[Records from a data collection]
════════════════
(** After the longest delay every open row is due. *)
Lemma all_due since rd db : (since + MAX_DELAY + second ≤ rd_now rd)%Z → (rd_now rd ≤ LAST_INSTANT)%Z → Forall (next_by since) (hook_deliveries db) →
  due_rows db (rfc3339 (rd_now rd)) DISPATCH_BATCH_SIZE = [] → sum_list_with weight (hook_deliveries db) = 0.
Proof.
  intros Hlate Hlast Hnext Hd. assert (∀ r, r ∈ hook_deliveries db → open_delivery r = false) as Hclosed.
  { intros r Hr. destruct (open_delivery r) eqn:Ho; [|done]. exfalso. rewrite Forall_forall in Hnext.
    assert (due_delivery (rfc3339 (rd_now rd)) r = true) as Hdue.
    { unfold due_delivery. rewrite Ho. destruct (Hnext r Hr Ho) as [->|(u & -> & Hu)]; [done|]. apply texts_ordered; lia. }
    assert (r ∈ sort_by delivery_leb (select (due_delivery (rfc3339 (rd_now rd))) (hook_deliveries db))) as Hin by by rewrite sort_by_perm, elem_of_select.
    unfold due_rows in Hd. destruct (sort_by _ _); [by apply not_elem_of_nil in Hin|done]. }
  revert Hclosed. generalize (hook_deliveries db). clear. intros l Hc. induction l as [|r l IH]; [done|]. cbn [sum_list_with].
  rewrite IH by (intros r' ?; apply Hc, elem_of_cons; by right). unfold weight. by rewrite Hc by (apply elem_of_cons; by left).
Qed.

(** The clocks of the rounds: no instant of a round is before the epoch or after its end. *)
Definition clocked (ends : Round → Z) (rounds : list Round) : Prop :=
  Forall (λ rd, (rd_now rd ≤ LAST_INSTANT)%Z ∧ ∀ id, (0 ≤ rd_clock rd id ≤ ends rd)%Z) rounds.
════════════════
● Task instructions
Set the lines down exactly, from the first line of the records to the line where "due_rows db (rfc3339" appears, with both ends kept.

● Solution below
(** After the longest delay every open row is due. *)
Lemma all_due since rd db : (since + MAX_DELAY + second ≤ rd_now rd)%Z → (rd_now rd ≤ LAST_INSTANT)%Z → Forall (next_by since) (hook_deliveries db) →
  due_rows db (rfc3339 (rd_now rd)) DISPATCH_BATCH_SIZE = [] → sum_list_with weight (hook_deliveries db) = 0.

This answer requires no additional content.